Anyone have any ideas, have read good posts on here but havent got the 5 days or so to unravel the accounts..

Thanx

[Stoney]

Does he need access to the machines or the actual user accounts?

You could easily elevate his access rights so that he has access to the machines, but I don't know about cracking the passwords for the user accounts. Seems a little unethical to me.............

[Modey]

I think you will have a real tough time cracking the passwords to be honest. The only easy way I could think of off the top of my head would be to put some kind of keylogging software on the PC's in question.

To be honest, you could (and by that I mean your company) find yourselves in legal hotwater over something like this. Unless you have some kind of cast iron disclaimer that all users of your system have to sign before they can acess it.

Data protection act and all that ...

[GiddyG]

Quote:

Originally Posted by Modey

I think you will have a real tough time cracking the passwords to be honest. The only easy way I could think of off the top of my head would be to put some kind of keylogging software on the PC's in question.

To be honest, you could (and by that I mean your company) find yourselves in legal hotwater over something like this. Unless you have some kind of cast iron disclaimer that all users of your system have to sign before they can acess it.

Data protection act and all that ...

I agree... if the company is going to do anything like monitoring/viewing docs or emails then it needs to have advised the employees beforehand in some sort of Acceptable Use Policy that they shouldn't use the company hardware or software for personal/private use and that they will be subject to some sort of checks.

If not, then legally I would think the MD and the company would be in deep water if they were found to be checking up on employees.

And if any data was viewed by the MD with a higher permission level or having gotten the user password, then data obtained in such a way would be inadmissable when being used against the employees in question... unless I have misunderstood what you're trying to say here...

[Bluerinse]

Quote:

Originally Posted by garyb

Is there a simply way for me to "crack" the 6 passwords, there are around 100 user accounts in all so its by no means a large database/SAM to crack. I have suggested I simplky reset the passwords in AD and set it to prompt the users next time they logon but thats not good enough

As you a have a domain environment the user account and password details are not stored locally on the clients. They are encrypted and stored in the active directory database on domain controllers. This is much more secure than a local SAM.

I personally would do some research on the legality of circumventing this.. it probably is possible but it is most likely infringing the privacy rights of the employees.

[Boyce]

you don't mention why the md wants the passwords, but i suspect they would like to see what certain users are up to?

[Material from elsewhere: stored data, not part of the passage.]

(* ===== verification/Btf.v ===== *)
(** * Type information of the embedded object

    The BTF format of linux/btf.h and the accessors of bpf/btf.h, applied to the
    .BTF section of the object: what the compiler recorded about the structures
    and the map definitions of libbpfstrace.bpf.c. *)

From stdpp Require Import base list gmap strings.
From Stdlib Require Import ZArith Lia.
From S2P Require Import Prelude CLib Layout StraceTypes StraceBpf ElfBlob ElfObject BpfMachine ObjMem.

Local Open Scope string_scope.
Local Open Scope list_scope.
Local Open Scope Z_scope.

(** ** Structures of the format *)

Definition BTF_MAGIC : Z := 60319.
Definition BTF_VERSION : Z := 1.

Definition btf_header : fields :=
  [("magic", TInt 2); ("version", TInt 1); ("flags", TInt 1); ("hdr_len", TInt 4);
   ("type_off", TInt 4); ("type_len", TInt 4); ("str_off", TInt 4); ("str_len", TInt 4)].

(** the last member is a union of [size] and [type] *)
Definition btf_type : fields := [("name_off", TInt 4); ("info", TInt 4); ("size_type", TInt 4)].

Definition btf_enum_fields : fields := [("name_off", TInt 4); ("val", TInt 4)].
Definition btf_array_fields : fields := [("type", TInt 4); ("index_type", TInt 4); ("nelems", TInt 4)].
Definition btf_member_fields : fields := [("name_off", TInt 4); ("type", TInt 4); ("offset", TInt 4)].
Definition btf_param_fields : fields := [("name_off", TInt 4); ("type", TInt 4)].
Definition btf_var_fields : fields := [("linkage", TInt 4)].
Definition btf_var_secinfo_fields : fields := [("type", TInt 4); ("offset", TInt 4); ("size", TInt 4)].
Definition btf_decl_tag_fields : fields := [("component_idx", TInt 4)].
Definition btf_enum64_fields : fields := [("name_off", TInt 4); ("val_lo32", TInt 4); ("val_hi32", TInt 4)].

Definition BTF_INFO_KIND (info : Z) : Z := Z.land (Z.shiftr info 24) 31.
Definition BTF_INFO_VLEN (info : Z) : Z := Z.land info 65535.
Definition BTF_INFO_KFLAG (info : Z) : Z := Z.shiftr info 31.

Inductive btf_kinds :=
  BTF_KIND_UNKN | BTF_KIND_INT | BTF_KIND_PTR | BTF_KIND_ARRAY | BTF_KIND_STRUCT | BTF_KIND_UNION
| BTF_KIND_ENUM | BTF_KIND_FWD | BTF_KIND_TYPEDEF | BTF_KIND_VOLATILE | BTF_KIND_CONST
| BTF_KIND_RESTRICT | BTF_KIND_FUNC | BTF_KIND_FUNC_PROTO | BTF_KIND_VAR | BTF_KIND_DATASEC
| BTF_KIND_FLOAT | BTF_KIND_DECL_TAG | BTF_KIND_TYPE_TAG | BTF_KIND_ENUM64.

Definition kind_list : list btf_kinds :=
  [BTF_KIND_UNKN; BTF_KIND_INT; BTF_KIND_PTR; BTF_KIND_ARRAY; BTF_KIND_STRUCT; BTF_KIND_UNION;
   BTF_KIND_ENUM; BTF_KIND_FWD; BTF_KIND_TYPEDEF; BTF_KIND_VOLATILE; BTF_KIND_CONST;
   BTF_KIND_RESTRICT; BTF_KIND_FUNC; BTF_KIND_FUNC_PROTO; BTF_KIND_VAR; BTF_KIND_DATASEC;
   BTF_KIND_FLOAT; BTF_KIND_DECL_TAG; BTF_KIND_TYPE_TAG; BTF_KIND_ENUM64].

Definition kind_code (k : btf_kinds) : Z :=
  match k with
  | BTF_KIND_UNKN => 0 | BTF_KIND_INT => 1 | BTF_KIND_PTR => 2 | BTF_KIND_ARRAY => 3
  | BTF_KIND_STRUCT => 4 | BTF_KIND_UNION => 5 | BTF_KIND_ENUM => 6 | BTF_KIND_FWD => 7
  | BTF_KIND_TYPEDEF => 8 | BTF_KIND_VOLATILE => 9 | BTF_KIND_CONST => 10 | BTF_KIND_RESTRICT => 11
  | BTF_KIND_FUNC => 12 | BTF_KIND_FUNC_PROTO => 13 | BTF_KIND_VAR => 14 | BTF_KIND_DATASEC => 15
  | BTF_KIND_FLOAT => 16 | BTF_KIND_DECL_TAG => 17 | BTF_KIND_TYPE_TAG => 18 | BTF_KIND_ENUM64 => 19
  end.

Definition BTF_INT_ENCODING (v : Z) : Z := Z.shiftr (Z.land v 251658240) 24.
Definition BTF_INT_OFFSET (v : Z) : Z := Z.shiftr (Z.land v 16711680) 16.
Definition BTF_INT_BITS (v : Z) : Z := Z.land v 255.

Definition BTF_MEMBER_BITFIELD_SIZE (v : Z) : Z := Z.shiftr v 24.
Definition BTF_MEMBER_BIT_OFFSET (v : Z) : Z := Z.land v 16777215.

(** ** Accessors (bpf/btf.h)

    A pointer to a type is the section from the type on. *)

Definition btf_info (t : bytes) : Z := get_uint btf_type "info" t.
Definition btf_size (t : bytes) : Z := get_uint btf_type "size_type" t.

Definition btf_kind (t : bytes) : Z := BTF_INFO_KIND (btf_info t).
Definition btf_vlen (t : bytes) : nat := Z.to_nat (BTF_INFO_VLEN (btf_info t)).
Definition btf_kflag (t : bytes) : bool := negb (BTF_INFO_KFLAG (btf_info t) =? 0).

Definition has_kind (t : bytes) (k : btf_kinds) : bool := btf_kind t =? kind_code k.

Definition btf_is_void (t : bytes) : bool := has_kind t BTF_KIND_UNKN.
Definition btf_is_int (t : bytes) : bool := has_kind t BTF_KIND_INT.
Definition btf_is_ptr (t : bytes) : bool := has_kind t BTF_KIND_PTR.
Definition btf_is_array (t : bytes) : bool := has_kind t BTF_KIND_ARRAY.
Definition btf_is_struct (t : bytes) : bool := has_kind t BTF_KIND_STRUCT.
Definition btf_is_union (t : bytes) : bool := has_kind t BTF_KIND_UNION.
Definition btf_is_composite (t : bytes) : bool := has_kind t BTF_KIND_STRUCT || has_kind t BTF_KIND_UNION.
Definition btf_is_enum (t : bytes) : bool := has_kind t BTF_KIND_ENUM.
Definition btf_is_enum64 (t : bytes) : bool := has_kind t BTF_KIND_ENUM64.
Definition btf_is_fwd (t : bytes) : bool := has_kind t BTF_KIND_FWD.
Definition btf_is_typedef (t : bytes) : bool := has_kind t BTF_KIND_TYPEDEF.
Definition btf_is_volatile (t : bytes) : bool := has_kind t BTF_KIND_VOLATILE.
Definition btf_is_const (t : bytes) : bool := has_kind t BTF_KIND_CONST.
Definition btf_is_restrict (t : bytes) : bool := has_kind t BTF_KIND_RESTRICT.
Definition btf_is_mod (t : bytes) : bool :=
  has_kind t BTF_KIND_VOLATILE || has_kind t BTF_KIND_CONST || has_kind t BTF_KIND_RESTRICT ||
  has_kind t BTF_KIND_TYPE_TAG.
Definition btf_is_func (t : bytes) : bool := has_kind t BTF_KIND_FUNC.
Definition btf_is_func_proto (t : bytes) : bool := has_kind t BTF_KIND_FUNC_PROTO.
Definition btf_is_var (t : bytes) : bool := has_kind t BTF_KIND_VAR.
Definition btf_is_datasec (t : bytes) : bool := has_kind t BTF_KIND_DATASEC.
Definition btf_is_float (t : bytes) : bool := has_kind t BTF_KIND_FLOAT.
Definition btf_is_decl_tag (t : bytes) : bool := has_kind t BTF_KIND_DECL_TAG.
Definition btf_is_type_tag (t : bytes) : bool := has_kind t BTF_KIND_TYPE_TAG.
Definition btf_is_any_enum (t : bytes) : bool := btf_is_enum t || btf_is_enum64 t.

Definition btf_kind_core_compat (t1 t2 : bytes) : bool :=
  (btf_kind t1 =? btf_kind t2) || (btf_is_any_enum t1 && btf_is_any_enum t2).

(** [t + 1] *)
Definition btf_extra (t : bytes) : bytes := drop (struct_size btf_type) t.

Definition btf_int_data (t : bytes) : Z := le_value (take 4 (btf_extra t)).
Definition btf_int_encoding (t : bytes) : Z := BTF_INT_ENCODING (btf_int_data t).
Definition btf_int_offset (t : bytes) : Z := BTF_INT_OFFSET (btf_int_data t).
Definition btf_int_bits (t : bytes) : Z := BTF_INT_BITS (btf_int_data t).

(** [((__u64)e->val_hi32 << 32) | e->val_lo32] *)
Definition btf_enum64_value (e : bytes) : Z :=
  Z.lor (uint 64 (Z.shiftl (get_uint btf_enum64_fields "val_hi32" e) 32))
    (get_uint btf_enum64_fields "val_lo32" e).

Definition btf_array (t : bytes) : bytes := btf_extra t.

(** [btf_members(t) + i] *)
Definition btf_member (t : bytes) (i : nat) : bytes :=
  drop (i * struct_size btf_member_fields) (btf_extra t).

Definition btf_member_bit_offset (t : bytes) (i : nat) : Z :=
  let off := get_uint btf_member_fields "offset" (btf_member t i) in
  if btf_kflag t then BTF_MEMBER_BIT_OFFSET off else off.

Definition btf_member_bitfield_size (t : bytes) (i : nat) : Z :=
  let off := get_uint btf_member_fields "offset" (btf_member t i) in
  if btf_kflag t then BTF_MEMBER_BITFIELD_SIZE off else 0.

(** ** The section *)

(** Bytes after [struct btf_type], by the comments of linux/btf.h. *)
Definition extra_size (t : bytes) : option nat :=
  k ← kind_list !! Z.to_nat (btf_kind t);
  match k with
  | BTF_KIND_INT => Some 4%nat
  | BTF_KIND_ARRAY => Some (struct_size btf_array_fields)
  | BTF_KIND_STRUCT | BTF_KIND_UNION => Some (btf_vlen t * struct_size btf_member_fields)%nat
  | BTF_KIND_ENUM => Some (btf_vlen t * struct_size btf_enum_fields)%nat
  | BTF_KIND_ENUM64 => Some (btf_vlen t * struct_size btf_enum64_fields)%nat
  | BTF_KIND_FUNC_PROTO => Some (btf_vlen t * struct_size btf_param_fields)%nat
  | BTF_KIND_VAR => Some (struct_size btf_var_fields)
  | BTF_KIND_DATASEC => Some (btf_vlen t * struct_size btf_var_secinfo_fields)%nat
  | BTF_KIND_DECL_TAG => Some (struct_size btf_decl_tag_fields)
  | BTF_KIND_UNKN => None
  | _ => Some 0%nat
  end.

(** The types of a type section, in order; [None] if it is malformed. *)
Fixpoint types_from (fuel : nat) (m : bytes) : option (list bytes) :=
  match fuel, m with
  | _, [] => Some []
  | S fuel, _ =>
      e ← extra_size m; ts ← types_from fuel (drop (struct_size btf_type + e) m); Some (m :: ts)
  | O, _ => None
  end.

(** A BTF section: its types, numbered from 1, and its strings. *)
Record btf := Btf { btf_types : list bytes; btf_strs : bytes }.

Definition parse_btf (m : bytes) : option btf :=
  let h n := Z.to_nat (get_uint btf_header n m) in
  if (get_uint btf_header "magic" m =? BTF_MAGIC) && (get_uint btf_header "version" m =? BTF_VERSION) then
    let body := drop (h "hdr_len") m in
    let ts := load (h "type_off") (h "type_len") body in
    ts ← types_from (length ts) ts; Some (Btf ts (load (h "str_off") (h "str_len") body))
  else None.

Definition object_btf (elf : bytes) : option btf :=
  i ← find_section elf (B ".BTF"); parse_btf (section_bytes elf i).

Section Types.
Context (b : btf).

Definition btf_str (off : Z) : option bytes := cstr (drop (Z.to_nat off) (btf_strs b)).

Definition type_by_id (id : Z) : option bytes :=
  if id <=? 0 then None else btf_types b !! Z.to_nat (id - 1).

Definition type_name (t : bytes) : option bytes := btf_str (get_uint btf_type "name_off" t).

Definition find_type (k : btf_kinds) (name : bytes) : option bytes :=
  head (filter (fun t => btf_kind t = kind_code k /\ type_name t = Some name) (btf_types b)).

(** The size of a type; chains of types are no longer than the list. *)
Fixpoint type_size (fuel : nat) (id : Z) : option Z :=
  match fuel with
  | O => None
  | S fuel =>
      t ← type_by_id id;
      if btf_is_ptr t then Some 8
      else if btf_is_typedef t || btf_is_mod t then type_size fuel (btf_size t)
      else if btf_is_array t then
        n ← type_size fuel (get_uint btf_array_fields "type" (btf_array t));
        Some (n * get_uint btf_array_fields "nelems" (btf_array t))
      else if btf_is_int t || btf_is_composite t || btf_is_any_enum t then Some (btf_size t)
      else None
  end.

Definition size_of_type (id : Z) : option Z := type_size (length (btf_types b)) id.

(** Name, byte offset and size of each member. *)
Definition struct_members (t : bytes) : option (list (bytes * Z * Z)) :=
  mapM (fun i =>
    n ← btf_str (get_uint btf_member_fields "name_off" (btf_member t i));
    sz ← size_of_type (get_uint btf_member_fields "type" (btf_member t i));
    Some (n, btf_member_bit_offset t i / 8, sz)) (seq 0 (btf_vlen t)).

(** Size and members of the structure [name]. *)
Definition btf_struct (name : bytes) : option (Z * list (bytes * Z * Z)) :=
  t ← find_type BTF_KIND_STRUCT name; ms ← struct_members t; Some (btf_size t, ms).

(** *** Map definitions

    A map is a variable of a structure type whose members carry numbers
    ([__uint]: a pointer to an array of that many elements) and types
    ([__type]: a pointer to the type). *)

Definition map_member (t : bytes) (name : bytes) : option Z :=
  i ← head (filter (fun i =>
        btf_str (get_uint btf_member_fields "name_off" (btf_member t i)) = Some name) (seq 0 (btf_vlen t)));
  p ← type_by_id (get_uint btf_member_fields "type" (btf_member t i));
  if btf_is_ptr p then Some (btf_size p) else None.

Definition map_uint (t : bytes) (name : bytes) : option Z :=
  id ← map_member t name; a ← type_by_id id;
  if btf_is_array a then Some (get_uint btf_array_fields "nelems" (btf_array a)) else None.

Definition map_type_size (t : bytes) (name : bytes) : option Z :=
  id ← map_member t name; size_of_type id.

Record map_def := MapDef {
  md_type : option Z;
  md_max_entries : option Z;
  md_key_size : option Z;
  md_value_size : option Z;
}.

Definition btf_map (name : bytes) : option map_def :=
  v ← find_type BTF_KIND_VAR name; t ← type_by_id (btf_size v);
  if btf_is_struct t then
    Some (MapDef (map_uint t (B "type")) (map_uint t (B "max_entries"))
            (map_type_size t (B "key")) (map_type_size t (B "value")))
  else None.
End Types.

(** [enum bpf_map_type], numbered from 0. *)
Definition map_types : list string :=
  ["UNSPEC"; "HASH"; "ARRAY"; "PROG_ARRAY"; "PERF_EVENT_ARRAY"; "PERCPU_HASH"; "PERCPU_ARRAY";
   "STACK_TRACE"; "CGROUP_ARRAY"; "LRU_HASH"; "LRU_PERCPU_HASH"; "LPM_TRIE"; "ARRAY_OF_MAPS";
   "HASH_OF_MAPS"; "DEVMAP"; "SOCKMAP"; "CPUMAP"; "XSKMAP"; "SOCKHASH"; "CGROUP_STORAGE";
   "REUSEPORT_SOCKARRAY"; "PERCPU_CGROUP_STORAGE"; "QUEUE"; "STACK"; "SK_STORAGE"; "DEVMAP_HASH";
   "STRUCT_OPS"; "RINGBUF"; "INODE_STORAGE"; "TASK_STORAGE"; "BLOOM_FILTER"].

Definition map_type_name (z : Z) : option string := map_types !! Z.to_nat z.

(** ** The object's types

    Name, offset and size of the members of a structure. *)

Definition layout_of (fs : fields) : list (bytes * Z * Z) :=
  (fun f => (B f.1, Z.of_nat f.2.1, Z.of_nat (ty_size f.2.2))) <$> place 0 fs.

(** An array member [n] described by its [k] elements. *)
Definition split_member (n : string) (k : nat) (m : bytes * Z * Z) : list (bytes * Z * Z) :=
  let '(n', off, sz) := m in
  if decide (n' = B n) then
    (fun i => (B (elem_name n i), off + Z.of_nat i * (sz / Z.of_nat k), sz / Z.of_nat k)) <$> seq 0 k
  else [m].

(** The compiler laid the structures out as the model does: the size and
    the offset and width of every member of [struct enter_state] and of the two
    socket addresses, as the type information of the object has them, are those
    of the layouts with which the model reads and writes them; the registers of
    [struct user_pt_regs] are 31 words from its start. *)
Theorem object_layouts :
  exists b, object_btf elf_bytes = Some b /\
    (prod_map id (mbind (split_member "args" 6)) <$> btf_struct b (B "enter_state"))
      = Some (Z.of_nat (struct_size enter_fields), layout_of enter_fields) /\
    btf_struct b (B "sockaddr_in") = Some (Z.of_nat (struct_size sockaddr_in), layout_of sockaddr_in) /\
    btf_struct b (B "sockaddr_in6") = Some (Z.of_nat (struct_size sockaddr_in6), layout_of sockaddr_in6) /\
    (head ∘ snd <$> btf_struct b (B "user_pt_regs")) = Some (Some (B "regs", 0, 31 * 8)).
Proof. eexists. split; [vm_compute; reflexivity|]. split_and!; vm_compute; reflexivity. Qed.

(** The maps the compiled programs use are those of the source: [inflight]
    is a hash map with 16384 entries whose keys and values have the sizes the
    machine copies and which the loader would allocate, [events] a ring buffer
    of 16 MiB without key and value. *)
Theorem object_maps :
  exists b im ev, object_btf elf_bytes = Some b /\
    btf_map b (B "inflight") = Some im /\ btf_map b (B "events") = Some ev /\
    (md_type im ≫= map_type_name) = Some "HASH" /\ md_max_entries im = Some inflight_max_entries /\
    md_key_size im = Some key_size /\ md_value_size im = Some value_size /\
    value_size = Z.of_nat (struct_size enter_fields) /\
    (md_type ev ≫= map_type_name) = Some "RINGBUF" /\ md_max_entries ev = Some events_max_entries /\
    md_key_size ev = None /\ md_value_size ev = None.
Proof. do 3 eexists. split; [vm_compute; reflexivity|]. split_and!; vm_compute; reflexivity. Qed.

there is a legitmate way of doing this;

* make users aware that the equipment they use is company property, subject to auditing and for company use only (if not already in place)
* activate auditing
* check isa, ad and exchange logs
*most places have "my doc's" GPO'd as exclusive - this can be turned off
* educate your users. if people are aware what can be tracked/monitored, some problems have a habit of stopping.

[JohnBradbury]

Recovering Windows XP Passwords

Easy and quick

If you want to recover passwords from within AD I woul say the simplest option would be a keylogger as suggested.

UPDATED

Of course you could take a backup, reset the passwords to gain access out of hours then do a restore from the backup. This is by no means the easy option.

[Sparky]

Quote:

Originally Posted by garyb

Hi,
My MD has decided he needs access to 6 XP workstations on our domain, therefore has asked me for the passwords.

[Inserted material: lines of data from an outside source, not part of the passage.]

(* ===== verification/LoaderWitness.v ===== *)
(** * The theorems about libbpfso and libbpfapp at concrete inputs *)

From stdpp Require Import base list gmap strings.
From Stdlib Require Import ZArith Lia.
From S2P Require Import Prelude CLib Printf Layout BpfIface Uapi StraceTypes StraceBpf SoTrace.
From S2P Require Import StraceProc Host PollLoop Timeline SoMain SoSystem AppTrace AppMain Examples.

Local Open Scope string_scope.
Local Open Scope list_scope.
Local Open Scope Z_scope.

Import SmallKernel.

(** A failed read of these tasks leaves its destination alone. *)
Lemma task_name_clear (t : task) a : name_clear t a.
Proof.
  unfold name_clear. change FILENAME_LEN with (S 255). cbn [probe_read_user_str task_ops].
  destruct (read_str (tk_mem t) a 255); [|done]. intros Hr. lia.
Qed.

Definition so_record : bytes := so_fill_event task42 4096 (replicate so_event_size 170).

Lemma so_record_good : so_good_record so_record.
Proof.
  destruct (so_fill_event_holds task42 4096 (replicate so_event_size 170)) as (c & Hi & Hh);
    [apply length_replicate|apply task_name_clear|].
  exists c. split; [|done]. destruct Hi as [-> _]. apply sint_range. lia.
Qed.

#[local] Instance so_env : Env := env_ok [so_record] 0 30.
#[local] Instance so_env_laws : EnvLaws :=
  env_ok_laws [so_record] 0 30 ltac:(simpl; lia) ltac:(by vm_compute).
#[local] Instance so_env_records : RecordLaws so_good_record :=
  env_ok_records so_good_record [so_record] 0 30
    (proj2 (Forall_cons _ so_record []) (conj so_record_good (proj2 (Forall_nil _) I))).

Lemma new_ptr_pos h : new_ptr h <> 0.
Proof.
  unfold new_ptr. destruct (usage_of h); [|done].
  assert (forall l, 0 <= foldr Z.max 0 l) as Hp by (induction l; simpl; lia).
  specialize (Hp (elements (u_live u))). lia.
Qed.

Lemma so_main_ok_witness :
  exists status st' t banner lines, so_main strerror_msg 31 hs_init = Done status st' /\
    (status = 0 \/ status = 1) /\ usage_of (hs_log st') = Some (Usage ∅ t Closed) /\
    Forall2 (fun data l => so_handle_event data = Some l) (delivered (hs_log st')) lines /\
    (stdout_of (hs_log st') = mjoin lines \/
     stdout_of (hs_log st') = banner ++ mjoin lines /\
     format (B "Started uprobe on %s:android_dlopen_ext, Ctrl+C to exit" ++ [10])
       [AStr (B libdl_path)] = Some banner).
Proof.
  apply (so_main_ok strerror_msg 30 31).
  - intros h. apply new_ptr_pos.
  - intros h Hh. apply Nat.leb_gt. lia.
  - intros h Hh. apply Nat.leb_le. exact Hh.
  - lia.
Defined.

(** ** libbpfso as a whole: a call before the first poll, two after it *)

Definition so_hits (h : list event) : list (task * Z) :=
  if (length h =? 10)%nat then [(task42, 4096)]
  else if (length h =? 15)%nat then [(task42, 0); (task7, 1)] else [].

(** Polls deliver what is in the ring buffer. *)
Definition so_ring (h : list event) : list bytes :=
  match kern_at (Ring 1000 []) so_hits h with Some r => rb_records r | None => [] end.

Definition so_env_sys : Env := {|
  env_reply h c :=
    match c return reply c with
    | CPoll _ _ => let r := so_ring h in (sint 32 (Z.of_nat (length r)), r)
    | c => env_reply (Env := env_ok [] 0 40) h c
    end;
  env_signal h := (14 <=? length h)%nat;
|}.

Lemma so_sys_laws : EnvLaws (H := so_env_sys).
Proof.
  destruct (env_ok_laws [] 0 40 ltac:(simpl; lia) ltac:(unfold is_sint; lia)) as [Hf Hi He].
  split; intros h; [intros u c Hu; pose proof (Hf h u c Hu)|intros c; pose proof (Hi h c)|intros c; pose proof (He h c)];
    destruct c; try done. apply sint_range. lia.
Qed.

Lemma so_sys_ring : RingLaws (H2 := so_env_sys) (Ring 1000 []) so_hits.
Proof.
  split; [done|intros h; apply Forall_true; intros x; apply task_name_clear|]. intros h r rb ms Hr. exists (length (so_ring h)). cbn [env_reply so_env_sys snd].
  unfold so_ring. rewrite Hr. by rewrite firstn_all.
Qed.

Definition so_outcome : outcome Z := so_main (H := so_env_sys) strerror_msg 16 hs_init.

(** The banner and the line of the call; the third call is still in the ring
    buffer. *)
Example so_output :
  match so_outcome with
  | Done status st =>
      status = 0 /\ stdout_of (hs_log st) =
        B "Started uprobe on /system/lib64/libdl.so:android_dlopen_ext, Ctrl+C to exit" ++ [10] ++
        B "dlopen_ext called by pid 42 (app), filename: /etc/hosts" ++ [10] /\
      length (so_ring (hs_log st)) = 1%nat
  | _ => False
  end.
Proof. vm_compute. split_and!; reflexivity. Qed.

Lemma so_system_witness :
  exists status st', so_main (H := so_env_sys) strerror_msg 16 hs_init = Done status st' /\
    let h := hs_log st' in
    exists r printed waiting banner lines, kern_at (Ring 1000 []) so_hits h = Some r /\
      (all_seen (Ring 1000 []) so_hits h).*1 = all_hits so_hits h /\
      Forall2 (fun x c => info_of x.1.1 x.1.2 c)
        (filter (fun x => x.1.2 <> 0 /\ x.2 = true) (all_seen (Ring 1000 []) so_hits h)) (printed ++ waiting) /\
      Forall2 shows_call (rb_records r) waiting /\
      so_banner = Some banner /\ (stdout_of h = mjoin lines \/ stdout_of h = banner ++ mjoin lines) /\
      Forall2 (fun c l => info_line c = Some l) printed lines.
Proof.
  apply (so_system (H2 := so_env_sys) (H3 := so_sys_laws) strerror_msg (Ring 1000 []) so_hits
    (H4 := so_sys_ring) 14 16).
  - intros h. apply new_ptr_pos.
  - intros h Hh. apply Nat.leb_gt. lia.
  - intros h Hh. apply Nat.leb_le. exact Hh.
  - lia.
Defined.

(** A signal between the installation of the handlers and the first poll. *)
Lemma so_main_reads_uninitialised_witness :
  @so_main (env_ok [so_record] 0 8) strerror_msg 5 hs_init = Undefined.
Proof.
  apply (@so_main_reads_uninitialised (env_ok [so_record] 0 8) strerror_msg 5).
  - split; [|split]; intros; [reflexivity|apply new_ptr_pos..].
  - lia.
  - right. intros h Hh. apply Nat.leb_le. lia.
Defined.

Definition app_kern : app_state (hmap bytes) := AppState 99 (HMap 4 ∅).
Definition app_helpers : helpers := Helpers 1 2 42 4 0 6.

Lemma execve_map_restored_witness :
  hlookup (execs (app_run app_kern [(task42, app_helpers, 4096); (task7, app_helpers, 1)]).1) 43
  = hlookup (execs app_kern) 43.
Proof. exact (execve_map_restored [(task42, app_helpers, 4096); (task7, app_helpers, 1)] app_kern 43). Defined.

Lemma execve_reported_witness :
  exists e, filled task42 4096 e /\ terminated (get_field app_event_fields "comm" e) /\
    (sys_enter_execve task42 app_helpers 4096 app_kern).2
    = ("my pid is %d\n", [KInt (my_pid app_kern)])
      :: report task42 app_helpers (sint 32 (get_current_pid_tgid task42)) e.
Proof.
  apply (execve_reported task42 app_helpers 4096 app_kern); [reflexivity|vm_compute; lia].
Defined.

Lemma app_main_ok_witness :
  exists status st' t, app_main strerror_msg hs_init = Done status st' /\
    usage_of (hs_log st') = Some (Usage ∅ t Closed) /\
    (step_results (hs_log st') = [] /\ status = 1 \/
     exists r, last (step_results (hs_log st')) = Some r /\ status = - r).
Proof. exact (app_main_ok strerror_msg). Defined.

What does he need access to though? Just make him a domain admin and map a drive to \\<computer\c$ and then he can browse to the My Docs of that user if required.

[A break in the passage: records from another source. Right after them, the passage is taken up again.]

(** [createSandbox], up to the knobs of the memory; the rest is
    [createSandbox_config]. *)
Definition createSandbox (h : Host) (id : string) (hypervisorConfig : HypervisorConfig)
    (vcStore : bool) : M (option error) :=
  err ← setup h id hypervisorConfig vcStore;
  if err is Some e then mret (Some e)
  else
    q ← getq;
    match getQemuMachine q with
    | (_, Some e) => mret (Some e)
    | (machine, None) =>
        let smp := cpuTopology q in
        match memoryTopology h q with
        | (_, Some e) => mret (Some e)
        | (memory, None) =>
            let knobs := {|
              govmmQemu.NoUserConfig := true;
              govmmQemu.NoDefaults := true;
              govmmQemu.NoGraphic := true;
              govmmQemu.Daemonize := true;
              govmmQemu.HugePages := HugePages (config q);
              govmmQemu.MemPrealloc := MemPrealloc (config q);
              govmmQemu.FileBackedMem := false;
              govmmQemu.MemShared := false;
              govmmQemu.Mlock := Mlock (config q);
              govmmQemu.Stopped := false;
              govmmQemu.Realtime := Realtime (config q) |} in
            match KernelAssetPath h (config q) with
            | (_, Some e) => mret (Some e)
            | (kernelPath, None) =>
                match InitrdAssetPath h (config q) with
                | (_, Some e) => mret (Some e)
                | (initrdPath, None) =>
                    let kernel := {| govmmQemu.Kernel_Path := kernelPath;
                                     govmmQemu.Kernel_InitrdPath := initrdPath;
                                     govmmQemu.Kernel_Params := kernelParameters q |} in
                    let '(incoming, knobs, memory) := setupTemplate q knobs memory in
                    if bool_decide (SharedFS (config q) = config.VirtioFS)
                       || bool_decide (FileBackedMemRootDir (config q) ≠ "") then
                      if negb (BootToBeTemplate (config q) || BootFromTemplate (config q))
                      then
                        '(knobs, memory) ← setupFileBackedMem h knobs memory;
                        let knobs := if HugePages (config q)
                                     then set_MemPrealloc knobs true else knobs in
                        createSandbox_config h machine smp memory knobs kernel incoming
                          initrdPath
                      else mret (Some templatingError)
                    else
                      createSandbox_config h machine smp memory knobs kernel incoming
                        initrdPath
                end
            end
        end
    end.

For email if you are running Exchange then goto https:\\<exchange server\exchange\<user account> and then you can log onto the users mailbox by using your own credentials.

[garyb]

Thanx to all who helped, as I said originally I really dont want to know what his motives are !! I have simply suggested he asks his board team for their passwords, then he can explain to them why, which he has done..

Cheers

[newkoba]

if you did want to crack the passwords it shouldn't be terribly difficult. if you are a domain admin then just download ophcrack with the largest downloadable hash file available (you'll see the options during install) and run the program against a domain controller. it'll pull the sam file and start cracking if you have a server that isn't in use or even one that just isn't a taxed box you can run it on that and crack them ridiculously quick. i cracked about 65k passwords here at work in 3 days.